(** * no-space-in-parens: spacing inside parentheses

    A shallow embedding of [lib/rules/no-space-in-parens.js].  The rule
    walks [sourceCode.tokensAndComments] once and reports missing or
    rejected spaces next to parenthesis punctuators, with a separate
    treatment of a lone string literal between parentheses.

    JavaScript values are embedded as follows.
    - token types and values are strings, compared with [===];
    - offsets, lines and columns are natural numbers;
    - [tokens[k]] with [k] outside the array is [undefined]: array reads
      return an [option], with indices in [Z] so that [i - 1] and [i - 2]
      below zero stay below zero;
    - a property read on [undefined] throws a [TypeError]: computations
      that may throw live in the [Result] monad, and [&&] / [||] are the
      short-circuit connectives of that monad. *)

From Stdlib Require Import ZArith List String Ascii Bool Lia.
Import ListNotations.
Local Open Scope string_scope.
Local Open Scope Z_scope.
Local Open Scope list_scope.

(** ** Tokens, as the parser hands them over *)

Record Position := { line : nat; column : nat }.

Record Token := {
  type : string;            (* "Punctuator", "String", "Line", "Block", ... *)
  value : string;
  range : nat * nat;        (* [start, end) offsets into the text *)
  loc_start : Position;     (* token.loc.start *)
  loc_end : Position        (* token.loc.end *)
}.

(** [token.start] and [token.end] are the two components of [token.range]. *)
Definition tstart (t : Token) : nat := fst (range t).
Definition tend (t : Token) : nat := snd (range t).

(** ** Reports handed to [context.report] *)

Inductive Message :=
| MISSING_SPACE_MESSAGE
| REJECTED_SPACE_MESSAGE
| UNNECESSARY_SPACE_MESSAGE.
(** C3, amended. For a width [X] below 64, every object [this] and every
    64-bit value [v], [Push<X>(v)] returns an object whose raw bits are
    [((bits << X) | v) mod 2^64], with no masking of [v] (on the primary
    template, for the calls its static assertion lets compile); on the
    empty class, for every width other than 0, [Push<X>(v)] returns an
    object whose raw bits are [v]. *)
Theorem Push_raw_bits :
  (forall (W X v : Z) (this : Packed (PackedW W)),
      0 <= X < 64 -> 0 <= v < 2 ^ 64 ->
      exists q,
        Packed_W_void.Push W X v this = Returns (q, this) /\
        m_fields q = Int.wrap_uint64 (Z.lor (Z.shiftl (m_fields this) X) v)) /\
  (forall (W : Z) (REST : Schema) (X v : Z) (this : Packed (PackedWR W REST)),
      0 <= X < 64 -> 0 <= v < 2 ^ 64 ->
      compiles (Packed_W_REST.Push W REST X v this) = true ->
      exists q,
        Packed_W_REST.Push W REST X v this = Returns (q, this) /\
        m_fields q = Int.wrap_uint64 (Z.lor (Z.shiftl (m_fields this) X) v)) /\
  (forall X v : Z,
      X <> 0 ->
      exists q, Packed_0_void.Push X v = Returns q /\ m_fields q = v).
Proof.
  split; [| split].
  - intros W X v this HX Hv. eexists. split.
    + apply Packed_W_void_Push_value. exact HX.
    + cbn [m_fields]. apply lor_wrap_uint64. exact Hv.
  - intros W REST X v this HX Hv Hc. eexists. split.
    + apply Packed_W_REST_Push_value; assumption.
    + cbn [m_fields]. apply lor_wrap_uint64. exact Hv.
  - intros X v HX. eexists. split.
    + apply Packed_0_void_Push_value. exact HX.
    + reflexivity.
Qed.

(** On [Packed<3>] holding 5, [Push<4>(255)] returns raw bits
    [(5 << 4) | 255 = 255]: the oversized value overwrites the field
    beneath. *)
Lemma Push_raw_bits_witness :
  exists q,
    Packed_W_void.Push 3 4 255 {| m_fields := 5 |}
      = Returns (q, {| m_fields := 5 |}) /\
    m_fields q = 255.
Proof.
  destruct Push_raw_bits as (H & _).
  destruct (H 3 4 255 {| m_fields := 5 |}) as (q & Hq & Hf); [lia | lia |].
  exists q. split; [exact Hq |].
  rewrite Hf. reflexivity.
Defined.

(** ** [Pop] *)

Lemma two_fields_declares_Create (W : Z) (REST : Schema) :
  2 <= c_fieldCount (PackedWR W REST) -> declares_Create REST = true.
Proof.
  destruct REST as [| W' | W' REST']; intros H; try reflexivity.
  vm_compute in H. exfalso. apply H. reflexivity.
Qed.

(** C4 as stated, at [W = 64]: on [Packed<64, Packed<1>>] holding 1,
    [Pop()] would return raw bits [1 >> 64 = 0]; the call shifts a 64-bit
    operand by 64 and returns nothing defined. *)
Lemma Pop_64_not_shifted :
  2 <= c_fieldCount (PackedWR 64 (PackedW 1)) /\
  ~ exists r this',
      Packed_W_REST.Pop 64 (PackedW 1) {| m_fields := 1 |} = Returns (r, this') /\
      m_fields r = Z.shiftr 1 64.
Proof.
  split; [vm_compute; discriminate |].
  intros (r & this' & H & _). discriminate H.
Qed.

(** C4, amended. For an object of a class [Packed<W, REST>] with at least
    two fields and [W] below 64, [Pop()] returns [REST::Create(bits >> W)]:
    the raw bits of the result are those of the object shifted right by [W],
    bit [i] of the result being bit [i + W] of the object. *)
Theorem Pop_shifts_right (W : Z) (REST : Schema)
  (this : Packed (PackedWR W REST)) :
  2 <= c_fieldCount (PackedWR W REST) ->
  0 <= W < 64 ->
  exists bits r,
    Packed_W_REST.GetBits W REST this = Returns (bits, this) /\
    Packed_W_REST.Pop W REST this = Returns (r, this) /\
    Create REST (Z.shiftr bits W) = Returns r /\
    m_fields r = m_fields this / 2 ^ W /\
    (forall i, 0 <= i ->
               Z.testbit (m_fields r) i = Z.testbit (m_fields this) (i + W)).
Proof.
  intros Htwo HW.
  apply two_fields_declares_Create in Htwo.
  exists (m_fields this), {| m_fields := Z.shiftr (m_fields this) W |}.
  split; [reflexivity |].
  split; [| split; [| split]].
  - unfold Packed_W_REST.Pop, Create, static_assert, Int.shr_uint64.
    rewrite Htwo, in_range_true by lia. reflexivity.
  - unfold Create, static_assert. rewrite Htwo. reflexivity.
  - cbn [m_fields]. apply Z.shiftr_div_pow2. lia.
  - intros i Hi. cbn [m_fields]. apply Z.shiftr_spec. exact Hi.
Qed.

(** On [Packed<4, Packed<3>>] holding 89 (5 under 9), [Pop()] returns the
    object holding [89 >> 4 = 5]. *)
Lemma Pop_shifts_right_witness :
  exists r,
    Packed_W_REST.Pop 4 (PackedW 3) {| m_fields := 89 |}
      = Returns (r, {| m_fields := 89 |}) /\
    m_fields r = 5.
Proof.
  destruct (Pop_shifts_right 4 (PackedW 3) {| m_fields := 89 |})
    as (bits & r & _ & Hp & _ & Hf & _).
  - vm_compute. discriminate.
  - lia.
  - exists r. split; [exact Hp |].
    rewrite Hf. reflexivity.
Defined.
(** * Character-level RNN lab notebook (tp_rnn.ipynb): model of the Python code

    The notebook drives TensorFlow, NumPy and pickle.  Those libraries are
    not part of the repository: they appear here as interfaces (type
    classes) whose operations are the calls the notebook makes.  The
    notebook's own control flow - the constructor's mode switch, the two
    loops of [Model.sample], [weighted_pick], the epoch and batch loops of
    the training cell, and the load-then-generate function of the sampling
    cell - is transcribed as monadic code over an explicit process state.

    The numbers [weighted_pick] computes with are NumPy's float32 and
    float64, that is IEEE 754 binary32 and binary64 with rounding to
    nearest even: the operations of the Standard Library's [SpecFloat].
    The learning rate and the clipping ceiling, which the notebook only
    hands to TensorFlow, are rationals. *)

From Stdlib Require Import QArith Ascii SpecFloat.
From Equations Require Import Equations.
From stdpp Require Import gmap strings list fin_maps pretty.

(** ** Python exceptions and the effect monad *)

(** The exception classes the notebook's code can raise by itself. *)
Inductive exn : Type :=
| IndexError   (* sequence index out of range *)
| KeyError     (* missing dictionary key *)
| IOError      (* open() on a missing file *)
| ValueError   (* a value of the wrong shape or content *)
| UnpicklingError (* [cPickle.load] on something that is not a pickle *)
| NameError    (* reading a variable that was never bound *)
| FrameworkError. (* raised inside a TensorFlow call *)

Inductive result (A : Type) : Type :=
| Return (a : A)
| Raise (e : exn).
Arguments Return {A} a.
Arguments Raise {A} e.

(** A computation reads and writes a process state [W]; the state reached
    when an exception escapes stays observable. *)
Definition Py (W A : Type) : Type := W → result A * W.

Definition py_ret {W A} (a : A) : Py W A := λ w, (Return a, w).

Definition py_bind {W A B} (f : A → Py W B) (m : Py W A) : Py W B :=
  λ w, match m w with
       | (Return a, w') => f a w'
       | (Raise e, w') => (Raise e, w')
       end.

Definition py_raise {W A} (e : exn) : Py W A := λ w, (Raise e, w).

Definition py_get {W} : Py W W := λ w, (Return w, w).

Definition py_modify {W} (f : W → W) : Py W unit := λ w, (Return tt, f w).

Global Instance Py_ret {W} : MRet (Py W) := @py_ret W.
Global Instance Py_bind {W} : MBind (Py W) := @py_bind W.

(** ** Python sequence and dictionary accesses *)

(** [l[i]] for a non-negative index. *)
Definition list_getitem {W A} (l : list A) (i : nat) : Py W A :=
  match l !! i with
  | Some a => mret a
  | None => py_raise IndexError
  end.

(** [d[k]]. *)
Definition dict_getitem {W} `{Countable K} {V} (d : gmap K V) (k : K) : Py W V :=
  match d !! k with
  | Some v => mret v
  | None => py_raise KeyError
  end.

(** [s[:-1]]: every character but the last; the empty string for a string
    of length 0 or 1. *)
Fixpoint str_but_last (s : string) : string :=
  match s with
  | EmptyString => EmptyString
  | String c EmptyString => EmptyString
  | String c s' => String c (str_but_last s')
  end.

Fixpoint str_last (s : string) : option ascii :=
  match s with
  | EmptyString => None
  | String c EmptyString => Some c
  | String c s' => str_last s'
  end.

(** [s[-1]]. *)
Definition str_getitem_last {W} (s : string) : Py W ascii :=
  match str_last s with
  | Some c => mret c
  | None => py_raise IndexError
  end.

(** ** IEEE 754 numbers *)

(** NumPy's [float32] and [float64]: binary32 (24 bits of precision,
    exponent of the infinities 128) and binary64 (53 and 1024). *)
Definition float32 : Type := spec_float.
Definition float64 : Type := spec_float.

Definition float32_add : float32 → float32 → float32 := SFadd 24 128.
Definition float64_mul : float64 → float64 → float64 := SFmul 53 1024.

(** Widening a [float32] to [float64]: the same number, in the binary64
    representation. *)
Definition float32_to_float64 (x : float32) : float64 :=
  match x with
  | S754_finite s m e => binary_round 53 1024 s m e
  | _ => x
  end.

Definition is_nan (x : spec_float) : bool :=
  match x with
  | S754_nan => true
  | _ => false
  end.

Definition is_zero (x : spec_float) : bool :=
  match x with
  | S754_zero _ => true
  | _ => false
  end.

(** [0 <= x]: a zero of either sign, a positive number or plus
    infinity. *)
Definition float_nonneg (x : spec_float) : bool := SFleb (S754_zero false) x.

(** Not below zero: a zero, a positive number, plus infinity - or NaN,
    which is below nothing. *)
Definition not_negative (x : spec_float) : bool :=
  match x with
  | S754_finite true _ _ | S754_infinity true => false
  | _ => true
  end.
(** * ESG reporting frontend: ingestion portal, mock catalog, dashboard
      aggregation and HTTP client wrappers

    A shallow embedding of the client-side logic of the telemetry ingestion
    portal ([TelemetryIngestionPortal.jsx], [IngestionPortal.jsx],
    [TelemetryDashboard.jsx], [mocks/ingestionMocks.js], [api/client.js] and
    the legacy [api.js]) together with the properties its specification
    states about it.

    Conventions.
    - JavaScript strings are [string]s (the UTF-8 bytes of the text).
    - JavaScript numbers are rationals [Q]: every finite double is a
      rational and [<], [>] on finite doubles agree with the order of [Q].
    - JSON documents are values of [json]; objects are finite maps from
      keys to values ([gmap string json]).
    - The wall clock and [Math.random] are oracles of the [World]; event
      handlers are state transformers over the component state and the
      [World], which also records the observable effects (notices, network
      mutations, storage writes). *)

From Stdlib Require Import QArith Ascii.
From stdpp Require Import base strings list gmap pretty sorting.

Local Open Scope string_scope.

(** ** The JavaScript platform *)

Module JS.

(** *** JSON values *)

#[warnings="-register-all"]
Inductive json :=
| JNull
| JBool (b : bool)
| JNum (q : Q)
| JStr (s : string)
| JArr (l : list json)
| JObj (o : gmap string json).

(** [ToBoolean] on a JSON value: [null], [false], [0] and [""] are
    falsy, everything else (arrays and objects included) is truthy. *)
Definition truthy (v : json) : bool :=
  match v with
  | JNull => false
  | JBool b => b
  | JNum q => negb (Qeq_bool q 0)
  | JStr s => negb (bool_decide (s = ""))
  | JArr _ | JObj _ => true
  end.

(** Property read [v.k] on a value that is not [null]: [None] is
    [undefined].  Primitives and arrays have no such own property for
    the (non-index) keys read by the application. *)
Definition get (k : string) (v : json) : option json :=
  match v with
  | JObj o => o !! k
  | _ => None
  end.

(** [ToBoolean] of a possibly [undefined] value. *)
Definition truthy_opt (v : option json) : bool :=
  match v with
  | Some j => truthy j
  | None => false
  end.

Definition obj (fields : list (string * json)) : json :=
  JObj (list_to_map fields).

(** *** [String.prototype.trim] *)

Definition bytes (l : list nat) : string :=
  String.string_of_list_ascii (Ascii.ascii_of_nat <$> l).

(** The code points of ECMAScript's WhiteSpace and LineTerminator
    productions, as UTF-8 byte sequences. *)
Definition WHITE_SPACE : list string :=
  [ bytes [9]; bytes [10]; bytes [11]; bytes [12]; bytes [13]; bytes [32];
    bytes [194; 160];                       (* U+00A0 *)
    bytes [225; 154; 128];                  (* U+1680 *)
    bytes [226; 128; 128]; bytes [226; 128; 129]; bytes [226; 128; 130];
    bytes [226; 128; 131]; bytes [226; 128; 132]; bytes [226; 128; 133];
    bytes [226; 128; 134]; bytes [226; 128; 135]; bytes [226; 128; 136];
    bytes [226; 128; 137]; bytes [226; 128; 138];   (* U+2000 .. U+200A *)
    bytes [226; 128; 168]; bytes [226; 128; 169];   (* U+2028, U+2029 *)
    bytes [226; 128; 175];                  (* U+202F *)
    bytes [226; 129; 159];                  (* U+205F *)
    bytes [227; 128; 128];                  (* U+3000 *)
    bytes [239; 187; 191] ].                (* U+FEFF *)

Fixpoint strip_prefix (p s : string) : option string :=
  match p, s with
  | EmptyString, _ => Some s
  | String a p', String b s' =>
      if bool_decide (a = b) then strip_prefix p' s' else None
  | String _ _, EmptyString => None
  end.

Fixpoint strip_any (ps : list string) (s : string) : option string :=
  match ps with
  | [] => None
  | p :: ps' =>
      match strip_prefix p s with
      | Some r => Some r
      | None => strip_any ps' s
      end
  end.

****************************************

HOW TO COMPLETE THIS TASK
Looking at the listing above, which lines hold "hands"? Copy every such line.

SOLUTION TO THIS TASK
(** ** Tokens, as the parser hands them over *)
    hands to TensorFlow, are rationals. *)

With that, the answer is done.